The product of powers is a fundamental rule in exponents that helps simplify expressions where you multiply terms with the same base. The key principle here is that you add the exponents of the terms. For example, if you have the expression \( x^a \times x^b \), the resulting expression will be \( x^{a+b} \). The base, in this context, remains the same, which is what allows us to conveniently add the exponents.

In our original exercise problem, the expression \( (x^{3n-2})(x^{n+2}) \) showcases the product of powers. The base is \( x \) in both terms. Hence, we add the exponents: \( 3n-2 \) and \( n+2 \), resulting in \( x^{(3n-2)+(n+2)} \).

Following this rule facilitates simplifying complex expressions involving exponents and is a crucial tool in algebra.

Simplifying expressions in algebra often involves combining like terms and applying rules like the product of powers. This process reduces the expression to its simplest, most straightforward form.

• Identify the operation needed: In our case, the problem required multiplying terms with identical bases, leading us to use the product of powers rule.
• Combine like terms systematically: Add or subtract like terms or coefficients when necessary. For example, the exponents \( 3n-2 \) and \( n+2 \) are combined by adding them: \( 3n+n-2+2 \).
• Perform arithmetic operations: Here, \( 3n+n-2+2 \) simplifies to \( 4n \) as terms \(-2\) and \(+2\) cancel each other out and \( 3n + n \) becomes \( 4n \).

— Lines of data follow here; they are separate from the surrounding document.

(** ** The loop *)

Lemma mult_nibble_ok H HH HL n z : table_of H HH HL -> 0 <= n < 16 -> wide z ->
  wide (mult_nibble HH HL n z) /\ val (mult_nibble HH HL n z) = mulxs 4 (val z) ⊕ mul_bits 4 n H.
Proof.
  intros T Hn W. destruct (T n Hn) as [We Ee]. destruct z as [zh zl]. destruct W as [Wh Wl]. cbn [fst snd] in *.
  assert (Hz : 0 <= val (zh, zl)) by (unfold val; cbn [fst snd]; lia). rewrite (mulxs_4 _ Hz), <- Ee.
  assert (Er : Z.land (u8 zl) 0xf = Z.land (val (zh, zl)) 0xf).
  { rewrite !land_15. unfold u8, val. cbn [fst snd]. change (2 ^ 8) with 256. Z.to_euclidean_division_equations. lia. }
  unfold mult_nibble. rewrite Er. set (l := nth _ last4 0).
  assert (Hl : 0 <= l < 2 ^ 16).
  { unfold l. generalize (Z.to_nat (Z.land (val (zh, zl)) 0xf)). intros k. do 16 (destruct k as [|k]; [cbn; lia|]). destruct k; cbn; lia. }
  assert (El : Z.lor (u64 (Z.shiftl zh 60)) (Z.shiftr zl 4) = zh mod 16 * 2 ^ 60 + zl / 16).
  { unfold u64. rewrite Z.shiftl_mul_pow2, Z.shiftr_div_pow2 by lia. change (2 ^ 64) with (16 * 2 ^ 60). rewrite Zmult_mod_distr_r.
    apply lor_add; [lia|]. change (2 ^ 4) with 16. Z.to_euclidean_division_equations. lia. }
  rewrite El, (Z.shiftr_div_pow2 zh) by lia. change (2 ^ 4) with 16. rewrite (Z.shiftl_mul_pow2 l 48) by lia.
  set (p := (zh / 16, zh mod 16 * 2 ^ 60 + zl / 16)). set (q := (l * 2 ^ 48, 0)).
  assert (Wp : wide p) by (unfold wide, p; cbn [fst snd]; Z.to_euclidean_division_equations; lia).
  assert (Wq : wide q) by (unfold wide, q; cbn [fst snd]; lia).
  replace (_, _) with (pair_xor (pair_xor p q) (entry HH HL n)) by (unfold pair_xor, p, q, entry; cbn [fst snd]; by rewrite Z.lxor_0_r).
  split; [auto using wide_xor|]. rewrite !val_xor by auto using wide_xor. f_equal. f_equal.
  - unfold val, p. cbn [fst snd]. rewrite Z.shiftr_div_pow2 by lia. change (2 ^ 4) with 16. Z.to_euclidean_division_equations. lia.
  - unfold val, q. cbn [fst snd]. rewrite Z.shiftl_mul_pow2 by lia. change (2 ^ 112) with (2 ^ 48 * 2 ^ 64). lia.
Qed.
Lemma gcm_correct_witness :
  gcm_calls sample_ctx MBEDTLS_GCM_ENCRYPT sample_iv sample_aad [take 16 sample_plain; drop 16 sample_plain] 16 =
  Ok (gcm_text (aes_spec sample_key128) sample_iv sample_plain, gcm_tag (aes_spec sample_key128) sample_iv sample_aad sample_cipher).
Proof.
  pose proof (gcm_correct (C := mbedtls_aes_context) (E := aes_spec) mbedtls_gcm_init sample_key128 sample_iv sample_aad
    [take 16 sample_plain; drop 16 sample_plain] MBEDTLS_GCM_ENCRYPT 16 (conj eq_refl eq_refl)
    ltac:(split; [bytes_ok_closed|reflexivity]) ltac:(split; [bytes_ok_closed|split; bytes_ok_closed]) ltac:(reflexivity) (or_introl eq_refl)
    ltac:(repeat constructor)) as T.
  change (8 * zlen sample_key128) with 128 in T. unfold sample_ctx. destruct (mbedtls_gcm_setkey mbedtls_gcm_init sample_key128 128) as [ret ctx].
  destruct T as [_ T]. etransitivity; [exact T|]. vm_compute. reflexivity.
Defined.

Lemma gcm_auth_decrypt_correct_witness :
  let '(ret, _, output) := mbedtls_gcm_auth_decrypt sample_ctx sample_iv sample_aad (take 15 sample_tag ++ [0]) sample_cipher [] in
  (ret, output) = (MBEDTLS_ERR_GCM_AUTH_FAILED, repeat 0 60).
Proof.
  pose proof (gcm_auth_decrypt_correct (C := mbedtls_aes_context) (E := aes_spec) mbedtls_gcm_init sample_key128 sample_iv sample_aad
    (take 15 sample_tag ++ [0]) sample_cipher [] (conj eq_refl eq_refl)
    ltac:(split; [bytes_ok_closed|reflexivity]) ltac:(split; [bytes_ok_closed|split; bytes_ok_closed]) ltac:(reflexivity)) as T.
  change (8 * zlen sample_key128) with 128 in T. unfold sample_ctx. destruct (mbedtls_gcm_setkey mbedtls_gcm_init sample_key128 128) as [ret ctx].
  destruct T as [T _]. cbn [snd]. destruct (mbedtls_gcm_auth_decrypt ctx _ _ _ _ _) as [[r c] o]. rewrite T. vm_compute. reflexivity.
Defined.

End Gcm.
(** One turn of the reduction. *)
Lemma reduce_turn a data i k : enc_ctx df_key a -> bytes_ok data -> 
  chain_blocks (16 + 8 + length data + 1) a (repeat 0 16) (be_bytes 4 i ++ repeat 0 12 ++ pad16 (df_string data) ++ repeat 0 k) (16 + 8 + length data + 1) =
  bcc (aes_spec df_key) (be_bytes 4 i ++ repeat 0 12 ++ pad16 (df_string data)).
Proof.
  intros Ha Hd. set (A := be_bytes 4 i ++ repeat 0 12 ++ pad16 (df_string data)).
  assert (LA : length A = (16 * (1 + turns (df_string data)))%nat).
  { unfold A, pad16. rewrite !length_app, be_bytes_length, !repeat_length. unfold turns. rewrite df_string_length.
    pose proof (Nat.div_mod_eq (9 + length data + 15) 16). pose proof (Nat.mod_upper_bound (9 + length data + 15) 16). lia. }
  assert (K : ((16 + 8 + length data + 1 + 15) / 16 = 1 + turns (df_string data))%nat).
  { unfold turns. rewrite df_string_length. replace (16 + 8 + length data + 1 + 15)%nat with (9 + length data + 15 + 1 * 16)%nat by lia.
    rewrite Nat.div_add by lia. lia. }
  assert (OA : bytes_ok A) by (unfold A; rewrite !Forall_app; repeat split; [apply be_bytes_ok|apply bytes_ok_zeros|by apply pad16_ok, df_string_ok]).
  replace (be_bytes 4 i ++ _) with (A ++ repeat 0 k) by (unfold A; by rewrite <- !app_assoc).
  rewrite (chain_blocks_ok df_key a Ha); [|lia|apply zeros_block|apply Forall_app; split; [exact OA|apply bytes_ok_zeros]|].
  - unfold bcc. rewrite K, LA, Nat.mul_comm, Nat.div_mul by lia. by rewrite blocks16_prefix by lia.
  - rewrite K, length_app. lia.
Qed.

(** The counter of the vector goes up in its last byte. *)
Lemma next_vector i s : 0 <= i < 255 ->
  <[3%nat := u8 (nth 3 (be_bytes 4 i ++ s) 0 + 1)]> (be_bytes 4 i ++ s) = be_bytes 4 (i + 1) ++ s.
Proof.
  intros Hi. assert (B : forall v, 0 <= v < 256 -> be_bytes 4 v = [0; 0; 0; v]).
  { intros v Hv. pose proof (be_bytes_split 3 1 0 v Hv) as E. rewrite Z.mul_0_l, Z.add_0_l in E. cbn [Nat.add] in E. rewrite E.
    unfold be_bytes at 2. cbn [le_bytes rev app]. by rewrite Z.mod_small by lia. }
  rewrite !B by lia. cbn. unfold u8. by rewrite Z.mod_small by lia.
Qed.
(** One update in the text phase. *)
Lemma text_update m ctx aad text x :
  text_phase m ctx aad text -> bytes_ok x ->
  exists ctx', mbedtls_chachapoly_update ctx x = Ok (ctx', xors (64 + length text) x) /\
    text_phase m ctx' aad (text ++ authenticated m x (xors (64 + length text) x)).
Proof.
  intros (Hs & Hm & Ha & Hc & Hp & Hok & Htok & Hk) Hx. unfold mbedtls_chachapoly_update. rewrite Hs.
  change (negb (CHACHAPOLY_STATE_CIPHERTEXT =? CHACHAPOLY_STATE_AAD) &&
          negb (CHACHAPOLY_STATE_CIPHERTEXT =? CHACHAPOLY_STATE_CIPHERTEXT)) with false.
  change (CHACHAPOLY_STATE_CIPHERTEXT =? CHACHAPOLY_STATE_AAD) with false. cbv iota zeta.
  destruct (ChaCha20.update_at key nonce 0 _ _ x Hk) as (c & Ec & Hc'). rewrite Ec, Hm.
  set (out := xors _ x). set (t := authenticated m x out).
  assert (Ht : bytes_ok t /\ length t = length x).
  { unfold t, authenticated, out. destruct m; [|by split]. split; [by apply xors_ok|apply xors_length]. }
  destruct Ht as [Ht Htl].
  assert (T : forall p, Poly1305.absorbed R Sv p ((aad ++ pad16 aad ++ text) ++ t) ->
    text_phase m (mkChachapoly c p (aad_len ctx) (u64 (ciphertext_len ctx + zlen x)) CHACHAPOLY_STATE_CIPHERTEXT m)
      aad (text ++ t)).
  { intros p A. split; [reflexivity|]. split; [reflexivity|]. split; [exact Ha|].
    split; [cbn [ciphertext_len]; rewrite Hc, u64_add_l, zlen_app, Htl; reflexivity|].
    split; [rewrite <- !app_assoc in A; exact A|]. split; [exact Hok|]. split; [apply bytes_ok_app; by split|].
    rewrite length_app, Htl, Nat.add_assoc. exact Hc'. }
  assert (Hmsg : bytes_ok (aad ++ pad16 aad ++ text)).
  { rewrite !bytes_ok_app. repeat split; try assumption. apply zeros_ok. }
  rewrite Hs. destruct m; eexists; (split; [reflexivity|]); apply T; by apply Poly1305.update_absorbed.
Qed.
Lemma lsb_bits_ok x fuel : forall j count, limb x -> 0 <= j -> j + Z.of_nat fuel = 64 ->
  match lsb_bits x j fuel count with
  | (Some c, _) => count <= c < count + 64 - j /\ Z.testbit x (j + (c - count)) = true /\
      (forall i, j <= i < j + (c - count) -> Z.testbit x i = false)
  | (None, c) => c = count + Z.of_nat fuel /\ forall i, j <= i < 64 -> Z.testbit x i = false
  end.
Proof.
  induction fuel as [|fuel IH]; intros j count Hx Hj E; cbn [lsb_bits]; [split; [lia|]; intros i Hi; lia|].
  rewrite shiftr_land_1 by lia. destruct (Z.testbit x j) eqn:B; cbn [Z.b2z negb Z.eqb].
  - change (negb (1 =? 0)) with true. cbv iota. rewrite Z.sub_diag, Z.add_0_r. split; [lia|]. split; [done|]. intros i Hi. lia.
  - change (negb (0 =? 0)) with false. cbv iota. specialize (IH (j + 1) (count + 1) Hx ltac:(lia) ltac:(lia)).
    destruct (lsb_bits x (j + 1) fuel (count + 1)) as [[c|] c'].
    + destruct IH as (I1 & I2 & I3). split; [lia|]. split; [rewrite <- I2; f_equal; lia|].
      intros i Hi. destruct (Z.eq_dec i j) as [->|]; [done|]. apply I3. lia.
    + destruct IH as [I1 I2]. split; [lia|]. intros i Hi. destruct (Z.eq_dec i j) as [->|]; [done|]. apply I2. lia.
Qed.

Lemma lsb_limbs_ok l : limbs_ok l -> forall count, mag l <> 0 ->
  count <= lsb_limbs l count /\ Z.testbit (mag l) (lsb_limbs l count - count) = true /\
  (forall i, 0 <= i < lsb_limbs l count - count -> Z.testbit (mag l) i = false).
Proof.
  induction 1 as [|x l Hx Hl IH]; intros count Hm; [done|]. cbn [lsb_limbs].
  pose proof (lsb_bits_ok x 64 0 count Hx ltac:(lia) eq_refl) as B. destruct (lsb_bits x 0 64 count) as [[c|] c'].
  - destruct B as (B1 & B2 & B3). rewrite !Z.add_0_l in *. cbn [mag]. split; [lia|]. split.
    + rewrite testbit_cons by (try done; lia). rewrite (proj2 (Z.ltb_lt _ _)) by (unfold biL; lia). exact B2.
    + intros i Hi. rewrite testbit_cons by (try done; lia). rewrite (proj2 (Z.ltb_lt _ _)) by (unfold biL; lia). apply B3. lia.
  - destruct B as [-> B2]. change (Z.of_nat 64) with 64. assert (x = 0) as ->.
    { apply Z.bits_inj_0. intros i. destruct (Z.lt_ge_cases i 0) as [|Hi]; [by apply Z.testbit_neg_r|].
      destruct (Z.lt_ge_cases i 64); [apply B2; lia|apply (testbit_high 64); [exact Hx|lia]]. }
    assert (Hm' : mag l <> 0) by (intros E; apply Hm; cbn [mag]; rewrite E; lia).
    destruct (IH (count + 64) Hm') as (I1 & I2 & I3). cbn [mag]. split; [lia|]. split.
    + rewrite testbit_cons by (try done; lia). rewrite (proj2 (Z.ltb_ge _ _)) by (unfold biL; lia). rewrite <- I2. f_equal. unfold biL. lia.
    + intros i Hi. rewrite testbit_cons by (try done; lia). destruct (Z.ltb_spec i biL); [apply Z.testbit_0_l|].
      apply I3. unfold biL in *. lia.
Qed.

(** The number of times 2 divides a number. *)
Lemma lsb_ok X : wf X -> val X <> 0 ->
  0 <= mbedtls_mpi_lsb X /\ exists q, mag (p X) = 2 ^ mbedtls_mpi_lsb X * q /\ 0 < q /\ Z.odd q = true.
Proof.
  intros W Hv. pose proof (wf_mag X W) as R. destruct W as [_ Hl]. assert (Hm : mag (p X) <> 0) by (intros E; apply Hv; unfold val; rewrite E; lia).
  destruct (lsb_limbs_ok (p X) Hl 0 Hm) as (L1 & L2 & L3). fold (mbedtls_mpi_lsb X) in *. set (k := mbedtls_mpi_lsb X) in *. rewrite Z.sub_0_r in *.
  split; [done|]. exists (mag (p X) / 2 ^ k). assert (0 < 2 ^ k) by (apply Z.pow_pos_nonneg; lia).
  assert (E : mag (p X) mod 2 ^ k = 0).
  { apply Z.bits_inj_0. intros i. destruct (Z.lt_ge_cases i 0) as [|Hi]; [by apply Z.testbit_neg_r|].
    destruct (Z.lt_ge_cases i k); [rewrite Z.mod_pow2_bits_low by lia; apply L3; lia|apply Z.mod_pow2_bits_high; lia]. }
  pose proof (Z.div_mod (mag (p X)) (2 ^ k)). split; [lia|].
  assert (O : Z.odd (mag (p X) / 2 ^ k) = true) by (rewrite <- Z.bit0_odd, Z.div_pow2_bits by lia; by rewrite Z.add_0_l). split; [|done].
  assert (0 <= mag (p X) / 2 ^ k) by (apply Z.div_pos; lia).
  destruct (Z.eq_dec (mag (p X) / 2 ^ k) 0) as [E0|]; [rewrite E0 in O; discriminate|lia].
Qed.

Simplifying expressions allows students to work with easier, manageable forms of algebraic equations, aiding in further calculations and helping to prevent errors.

Mathematical operations are the core of algebraic and arithmetic problem-solving processes. They include addition, subtraction, multiplication, and division. These operations help manipulate and solve equations efficiently. In the given problem \( (x^{3n-2})(x^{n+2}) \):

• We primarily utilize addition to combine exponents. This is part of the approach known as product of powers, where the operation is to add the exponents \( 3n-2 + n+2 \). After simplifying, we get \( 4n \).
• Understanding this process requires basic arithmetic skills, making accurate addition essential in simplifying exponents correctly.

Mastering these math operations is crucial when working with algebraic expressions as they form the foundation for solving more complex problems in mathematics.